>>

(* ===== verification/WebActions.v ===== *)
(** * Actions on the server ([internal/webapp], [internal/webservices], [webphp],
    [webmysql], [webtor], [webapache], [webcertbot], [webfail2ban], [webfirewall],
    [webcron], [webupdates], [websettings])

    The handlers that ask the local API to do something, with the clients they go through:
    who may ask, and which request is sent.  The API is the function [execute] of the
    requests sent before and of the request; every request sent is added to [sent].
    [action] and [path_id] are the segments of the path. *)

From S2P Require Import Prelude GoStrings StringFacts Regex Codec Json Limiter Totp Password.
From S2P Require Api Session Schema Store StoreNav StoreSettings.
From S2P Require Import WebApp WebGate WebAdmin.
From Stdlib Require Import Ascii String.
#[local] Open Scope string_scope.
#[local] Open Scope list_scope.
#[local] Open Scope Z_scope.

(** ** Text *)

Definition alnum (c : ascii) : bool := is_digit c || is_lower c || is_upper c.
Definition lower_alnum (c : ascii) : bool := is_digit c || is_lower c.

(** [^[a-zA-Z0-9][a-zA-Z0-9@._-]*$] *)
Definition identifierPattern (s : string) : bool :=
  full (Cls alnum ;;; Star (Cls (cls alnum "@._-"))) s.
(** [^fpm-[0-9]+\.[0-9]+$] *)
Definition runtimePattern (s : string) : bool :=
  full (lit "fpm-" ;;; plus (Cls is_digit) ;;; lit "." ;;; plus (Cls is_digit)) s.
(** [^[A-Za-z0-9][A-Za-z0-9_.-]{0,127}$] *)
Definition jailPattern (s : string) : bool := full (Cls alnum ;;; Rep (cls alnum "_.-") 0 127) s.
(** [^(?:\*\.)?[A-Za-z0-9](?:[A-Za-z0-9.-]{0,251}[A-Za-z0-9])?$] *)
Definition apacheHostPattern (s : string) : bool :=
  full (opt (lit "*.") ;;; Cls alnum ;;; opt (Rep (cls alnum ".-") 0 251 ;;; Cls alnum)) s.
Definition dns_label (p : ascii → bool) (edge : ascii → bool) : rx :=
  Cls edge ;;; opt (Rep (cls p "-") 0 61 ;;; Cls p).
Definition certbotDomainPattern (s : string) : bool :=
  full (plus (dns_label lower_alnum lower_alnum ;;; lit ".") ;;; dns_label lower_alnum is_lower) s.
Definition certbotEmailPattern (s : string) : bool :=
  full (plus (Cls (cls alnum ".!#$%&'*+/=?^_{}|~-")) ;;; lit "@" ;;; dns_label alnum alnum ;;;
        plus (lit "." ;;; dns_label alnum alnum)) s.

(** ** The clients *)

Definition data : Type := list (string * Api.Value).

Section Actions.
Context `{UnicodeCase} `{PasswordHash} `{NetIP}.
(** The local API: [Err] when the connection fails. *)
Context (execute : list Api.Request → Api.Request → res string Api.Reply).
(** [strconv.NumError.Error] for [Atoi] of a text. *)
Context (Atoi_error : string → num_error → string).
(** [netip.ParseAddr] with [String], and [url.Parse]: scheme, host and [String]. *)
Context (ParseAddr : string → option string) (ParseURL : string → option (string * string * string)).

Definition ask (w : World) (domain command : string) (arguments : list string) : res string Api.Reply * World :=
  let q := {| Api.Domain := domain; Api.Command := command; Api.Arguments := arguments |} in
  (execute (sent w) q, with_sent w (q :: sent w)).

(** The clients with one message for every failure. *)
Definition fixed_call (domain message : string) (w : World) (command : string) (arguments : list string) : res string data * World :=
  let '(reply, w) := ask w domain command arguments in
  (match reply with
   | Ok r => if negb (Api.resp_success (Api.Resp r)) then Err message
             else from_option_res message (Api.resp_data (Api.Resp r))
   | Err _ => Err message
   end, w).

(** The clients that repeat the message of the API; [quoted] tells whether an empty one is
    repeated. *)
Definition message_call (domain rejected incomplete : string) (quoted : bool) (w : World) (command : string)
    (arguments : list string) : res string data * World :=
  let '(reply, w) := ask w domain command arguments in
  (match reply with
   | Ok r =>
       if negb (Api.resp_success (Api.Resp r)) then
         match Api.resp_error (Api.Resp r) with
         | Some error => if quoted || negb (String.eqb (Api.err_message error) "") then Err (Api.err_message error) else Err rejected
         | None => Err rejected
         end
       else from_option_res incomplete (Api.resp_data (Api.Resp r))
   | Err message => Err message
   end, w).
(** Every session of an account is behind the versions of a recent backup once restored. *)
Lemma restore_inv P Q w backup content calls :
  Inv P Q w → sqlite_open content = Some backup → recent_backup backup (mgr w) →
  (Store.RestoreDatabase sqlite_open calls (db w) content).1 = None →
  Inv P Q (with_db w (Store.RestoreDatabase sqlite_open calls (db w) content).2).
Proof.
  intros [Hs Ha] Ho [Hq Hb] Hok. destruct (Store.RestoreDatabase_cases sqlite_open calls (db w) content) as [->|(b & Hb' & Hc)]; [done|].
  simplify_eq. destruct Hc as [[_ [? He]]|Hr]; [by rewrite Hok in He|].
  apply Store.raise_versions_spec in Hr as (Hstep & Hrows & Hseq & Hdom). split; [by apply Store.users_step_seq in Hstep|].
  assert (∀ i, good P Q (db w) i → (let '(st, id, v) := i in st = Session.StateAnonymous ∨
    (id ≤ Schema.users_seq backup ∧ ∀ u, Schema.users backup !! id = Some u → v ≤ Store.version u)) →
    good P Q (Store.RestoreDatabase sqlite_open calls (db w) content).2 i) as Hgood.
  { intros [[st id] v] [?|(_ & Hp & _)] [?|(Hid & Hv)]; [by left..|]. right. rewrite Hseq. split_and!; [done..|].
    intros u' Hu'. destruct (proj1 (Hdom id) ltac:(by exists u')) as [u Hu]. destruct (Hrows id u Hu) as (x & Hx & Hxv & _).
    rewrite Hu' in Hx. injection Hx as <-. specialize (Hv u Hu). split; lia. }
  destruct Ha as [Ha1 Ha2], Hb as [Hb1 Hb2]. split.
  - intros id s Hl. apply Hgood; [by eapply Ha1|by eapply Hb1].
  - intros item Hi. apply Hgood; [by apply Ha2|by apply Hb2].
Qed.

Lemma app_run_inv w0 tr w : started w0 → app_run w0 tr w → run_inv tr w.
Proof.
  intros (Hs & Hd & Hq). induction 1 as [|tr w a e r _ IH|tr w d _ IH Hst|tr w b content calls _ IH Ho Hb Hc|tr w d _ IH Hst|tr w c path dir n m _ IH Hm].
  - split; [done|]. split; [by rewrite Hs|]. rewrite Hd. by intros item ?%not_elem_of_nil.
  - by apply serve_inv.
  - apply inv_step; [done|]. by apply Store.store_step_users in Hst; [|apply IH].
  - destruct Hc as [Hc|Hc]; [by eapply restore_inv|]. rewrite Hc. by destruct IH.
  - apply inv_step; [done|]. by apply same_users_step.
  - split; [apply IH|]. cbn [mgr db]. apply (Session.all_identities_NewPersistent _ _ _ _ _ _ _ Hm).
    exact (proj2 (proj2 IH)).
Qed.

<<

## What the exercise asks
Output exactly the lines of the material above from the one containing "Definition certbotDomainPattern (s" up to and including the one containing "Definition message_call (domain".

## Solved problem
Definition certbotDomainPattern (s : string) : bool :=
  full (plus (dns_label lower_alnum lower_alnum ;;; lit ".") ;;; dns_label lower_alnum is_lower) s.
Definition certbotEmailPattern (s : string) : bool :=
  full (plus (Cls (cls alnum ".!#$%&'*+/=?^_{}|~-")) ;;; lit "@" ;;; dns_label alnum alnum ;;;
        plus (lit "." ;;; dns_label alnum alnum)) s.

(** ** The clients *)

Definition data : Type := list (string * Api.Value).

Section Actions.
Context `{UnicodeCase} `{PasswordHash} `{NetIP}.
(** The local API: [Err] when the connection fails. *)
Context (execute : list Api.Request → Api.Request → res string Api.Reply).
(** [strconv.NumError.Error] for [Atoi] of a text. *)
Context (Atoi_error : string → num_error → string).
(** [netip.ParseAddr] with [String], and [url.Parse]: scheme, host and [String]. *)
Context (ParseAddr : string → option string) (ParseURL : string → option (string * string * string)).

Definition ask (w : World) (domain command : string) (arguments : list string) : res string Api.Reply * World :=
  let q := {| Api.Domain := domain; Api.Command := command; Api.Arguments := arguments |} in
  (execute (sent w) q, with_sent w (q :: sent w)).

(** The clients with one message for every failure. *)
Definition fixed_call (domain message : string) (w : World) (command : string) (arguments : list string) : res string data * World :=
  let '(reply, w) := ask w domain command arguments in
  (match reply with
   | Ok r => if negb (Api.resp_success (Api.Resp r)) then Err message
             else from_option_res message (Api.resp_data (Api.Resp r))
   | Err _ => Err message
   end, w).

(** The clients that repeat the message of the API; [quoted] tells whether an empty one is
    repeated. *)
Definition message_call (domain rejected incomplete : string) (quoted : bool) (w : World) (command : string)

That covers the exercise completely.